Operating a patient medicines helpline: a survey study exploring current practice in England using the RE-AIM evaluation framework

2018 
Patient medicines helplines provide a means of accessing medicines-related support following hospital discharge. However, it is unknown how many National Health Service (NHS) Trusts currently provide a helpline, nor how they are operated. Using the RE-AIM evaluation framework (Reach, Effectiveness, Adoption, Implementation, and Maintenance), we sought to obtain key data concerning the provision and use of patient medicines helplines in NHS Trusts in England. This included the extent to which the delivery of helplines meet with national standards that are endorsed by the Royal Pharmaceutical Society (standards pertaining to helpline access, availability, and promotion).

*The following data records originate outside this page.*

(** C7: toString answers "Null" for a null box, else "Empty" for an empty
    one, else the pattern "xmin,ymin,zmin : xmax,ymax,zmax" with every
    bound rendered at the precision used; this is the precision given
    when it is not negative, and otherwise a number of decimals of at
    most 20 which is derived from the smaller of width and height when
    both are numbers, and is 0 when one of them is NaN.  This holds
    whatever the renderer of numbers, the logarithm, the rounding, the
    tolerance helper and the emptiness test of the rectangle are. *)
Theorem toString_cases near rect_isEmpty number_f log10 ceil
    static_cast_int b precision :
  let used := precision_used log10 ceil static_cast_int b precision in
  let out :=
    toString near rect_isEmpty number_f log10 ceil static_cast_int
      b precision in
  (isNull b = true -> out = "Null"%string) /\
  (isNull b = false -> isEmpty near rect_isEmpty b = true ->
   out = "Empty"%string) /\
  (isNull b = false -> isEmpty near rect_isEmpty b = false ->
   out = rendered number_f b used) /\
  ((0 <= precision)%Z -> used = precision) /\
  ((precision < 0)%Z ->
   (used <= 20)%Z /\
   (isnan (width b) = false -> isnan (height b) = false ->
    used = decimals_for log10 ceil static_cast_int
             (std_min (width b) (height b))) /\
   (isnan (width b) || isnan (height b) = true -> used = 0%Z)).
Proof.
  intros used out.
  split; [|split; [|split]].
  - intros Hn. unfold out, toString. now rewrite Hn.
  - intros Hn He. unfold out, toString. now rewrite Hn, He.
  - intros Hn He. unfold out, toString. rewrite Hn, He.
    unfold rendered, xMinimum, yMinimum, zMinimum, xMaximum, yMaximum,
      zMaximum. cbn [String.concat].
    rewrite !append_assoc_r. reflexivity.
  - apply precision_used_cases.
Qed.

(** The examples of the specification and a small box, with the
    concrete collaborators. *)
Lemma toString_cases_witness :
  let near := qgsDoubleNear four_epsilon in
  let show :=
    toString near (rect_isEmpty_model near) number_f_model
      log10_floor ceil_model static_cast_int_model in
  let half := S754_finite false 4503599627370496 (-53) in
  show (box zero zero zero (of_Z 10) (of_Z 10) (of_Z 10)) 1%Z
  = "0.0,0.0,0.0 : 10.0,10.0,10.0"%string /\
  show (box zero zero zero half half half) (-1)%Z
  = "0.00,0.00,0.00 : 0.50,0.50,0.50"%string /\
  show (setMinimal (box zero zero zero half half half)) (-1)%Z
  = "Null"%string /\
  show (box zero zero zero (of_Z 10) (of_Z 10) zero) 1%Z = "Empty"%string /\
  precision_used log10_floor ceil_model static_cast_int_model
    (box zero zero zero half half half) (-1)%Z = 2%Z.
Proof.
  intros near show half.
  pose (run := toString_cases near (rect_isEmpty_model near) number_f_model
                 log10_floor ceil_model static_cast_int_model).
  split; [|split; [|split; [|split]]].
  - destruct (run (box zero zero zero (of_Z 10) (of_Z 10) (of_Z 10)) 1%Z)
      as [_ [_ [Hr [Hp _]]]].
    unfold show. rewrite (Hr eq_refl eq_refl), (Hp ltac:(lia)).
    vm_compute. reflexivity.
  - destruct (run (box zero zero zero half half half) (-1)%Z)
      as [_ [_ [Hr [_ Hp]]]].
    destruct (Hp ltac:(lia)) as [_ [Hm _]].
    unfold show. rewrite (Hr eq_refl eq_refl), (Hm eq_refl eq_refl).
    vm_compute. reflexivity.
  - destruct (run (setMinimal (box zero zero zero half half half)) (-1)%Z)
      as [Hn _].
    exact (Hn eq_refl).
  - destruct (run (box zero zero zero (of_Z 10) (of_Z 10) zero) 1%Z)
      as [_ [He _]].
    exact (He eq_refl eq_refl).
  - destruct (run (box zero zero zero half half half) (-1)%Z)
      as [_ [_ [_ [_ Hp]]]].
    destruct (Hp ltac:(lia)) as [_ [Hm _]].
    rewrite (Hm eq_refl eq_refl). vm_compute. reflexivity.
Defined.

(** ** 2D boxes and 3D boxes *)

(** A box that [is2d] rejects has z bounds that are numbers, in order and
    not near each other. *)
Lemma is2d_false_ordered near b :
  is2d near b = false ->
  near (mZmin b) (mZmax b) = false /\ isnan (mZmin b) = false /\
  isnan (mZmax b) = false /\ (mZmin b <=? mZmax b) = true.
Proof.
  unfold is2d. rewrite !orb_false_iff. intros [[[Hn Hg] Ha] Hb].
  repeat split; auto. unfold gtb in Hg. now apply not_ltb_leb.
Qed.

Lemma is2d_false_not_null near b : is2d near b = false -> isNull b = false.
Proof.
  intros H. destruct (is2d_false_ordered near b H) as [_ [Ha [Hb Hle]]].
  apply not_true_is_false. intros HN. unfold isNull in HN.
  apply orb_true_iff in HN. rewrite !andb_true_iff in HN.
  destruct HN as [HN | HN]; decompose [and] HN; [congruence|].
  match goal with
  | H1 : (mZmin b ==? DBL_MAX) = true, H2 : (mZmax b ==? - DBL_MAX) = true |- _ =>
      rewrite (leb_eqb_compat _ _ _ _ H1 H2) in Hle
  end.
  vm_compute in Hle. discriminate.
Qed.

Lemma is3D_not_is2d near b : is3D near b = negb (is2d near b).
Proof.
  unfold is3D. destruct (is2d near b) eqn:H; [reflexivity|].
  now rewrite (is2d_false_not_null near b H).
Qed.

(** X2: [is3D] is the negation of [is2d]: its test of [isNull] never
    changes the answer, since a null box is always 2D.  A box is 3D
    exactly when zmin <= zmax holds (so that neither is NaN) and the two
    are not near each other. *)
Theorem is3D_negb_is2d near b :
  is3D near b = negb (is2d near b) /\
  is3D near b
  = negb (near (zMinimum b) (zMaximum b)) && (zMinimum b <=? zMaximum b).
Proof.
  split; [apply is3D_not_is2d|].
  rewrite is3D_not_is2d. unfold zMinimum, zMaximum.
  destruct (is2d near b) eqn:H.
  - unfold is2d, gtb in H. simpl.
    destruct (near (mZmin b) (mZmax b)); [reflexivity|]. simpl in *.
    destruct (mZmin b <=? mZmax b) eqn:Hle; [|reflexivity].
    destruct (leb_not_nan _ _ Hle) as [Ha Hb].
    rewrite (leb_not_ltb _ _ Hle), Ha, Hb in H. discriminate.
  - destruct (is2d_false_ordered near b H) as [Hn [_ [_ Hle]]].
    now rewrite Hn, Hle.
Qed.

(** ** Containment *)

(** X3: the two ways of asking whether a point is contained agree:
    [contains( p )] gives what [contains( p.x(), p.y(), p.z() )] gives, as
    soon as the rectangle answers the same for the point and for its
    coordinates. *)
Theorem contains_point_as_coordinates near rect_contains_xy
    rect_contains_point b p :
  rect_contains_point (mBounds2d b) p
  = rect_contains_xy (mBounds2d b) (Point.x p) (Point.y p) ->
  contains_point near rect_contains_xy rect_contains_point b p
  = contains_xyz near rect_contains_xy b (Point.x p) (Point.y p) (Point.z p).
Proof.
  intros H. unfold contains_point. rewrite is3D_not_is2d.
  destruct (is2d near b) eqn:H2; [|reflexivity]. simpl.
  unfold contains_xyz. rewrite H2, orb_true_r, H.
  now destruct (rect_contains_xy _ _ _).
Qed.

(** A point above the cube and a flat box: the two overloads agree. *)
Lemma contains_point_as_coordinates_witness :
  let p := mkQgsPoint (of_Z 5) (of_Z 5) (of_Z 15) in
  let flat := box zero zero zero (of_Z 10) (of_Z 10) zero in
  contains_point near_model rect_contains_xy_model rect_contains_point_model
    cube10 p = false /\
  contains_xyz near_model rect_contains_xy_model cube10
    (of_Z 5) (of_Z 5) (of_Z 15) = false /\
  contains_point near_model rect_contains_xy_model rect_contains_point_model
    flat p
  = contains_xyz near_model rect_contains_xy_model flat
      (of_Z 5) (of_Z 5) (of_Z 15).
Proof.
  intros p flat.
  split; [vm_compute; reflexivity|].
  split; [vm_compute; reflexivity|].
  apply (contains_point_as_coordinates near_model rect_contains_xy_model
           rect_contains_point_model flat p).
  reflexivity.
Defined.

An online survey was sent to Medicines Information Pharmacists and Chief Pharmacists at all 226 acute, mental health, specialist, and community NHS Trusts in England in 2017. Adoption: Fifty-two percent of Trusts reported providing a patient medicines helpline (acute: 67%; specialist: 41%; mental health: 29%; community: 18%). Reach: Helplines were predominantly available for discharged inpatients, outpatients, and carers (98%, 95% and 93% of Trusts, respectively), and to a lesser extent, the local public (22% of Trusts). The median number of enquiries received per week was five. Implementation: For helpline access, 54% of Trusts reported complying with all ‘satisfactory’ standards, and 26% reported complying with all ‘commendable’ standards. For helpline availability, the percentages were 86% and 5%, respectively. For helpline promotion, these percentages were 3% and 40%. One Trust reported complying with all standards. Maintenance: The median number of years that helplines had been operating was six. Effectiveness: main perceived benefits included patients avoiding harm, and improving patients’ medication adherence. Patient medicines helplines are provided by just over half of NHS Trusts in England. However, the proportion of mental health and community Trusts that operate a helpline is less than half of that of the acute Trusts, and there are regional variations in helpline provision. Adherence to the national standards could generally be improved, although the lowest adherence was regarding helpline promotion. Recommendations to increase the use of helplines include increasing the number of promotional methods used, the number of ways to contact the service, and the number of hours that the service is available.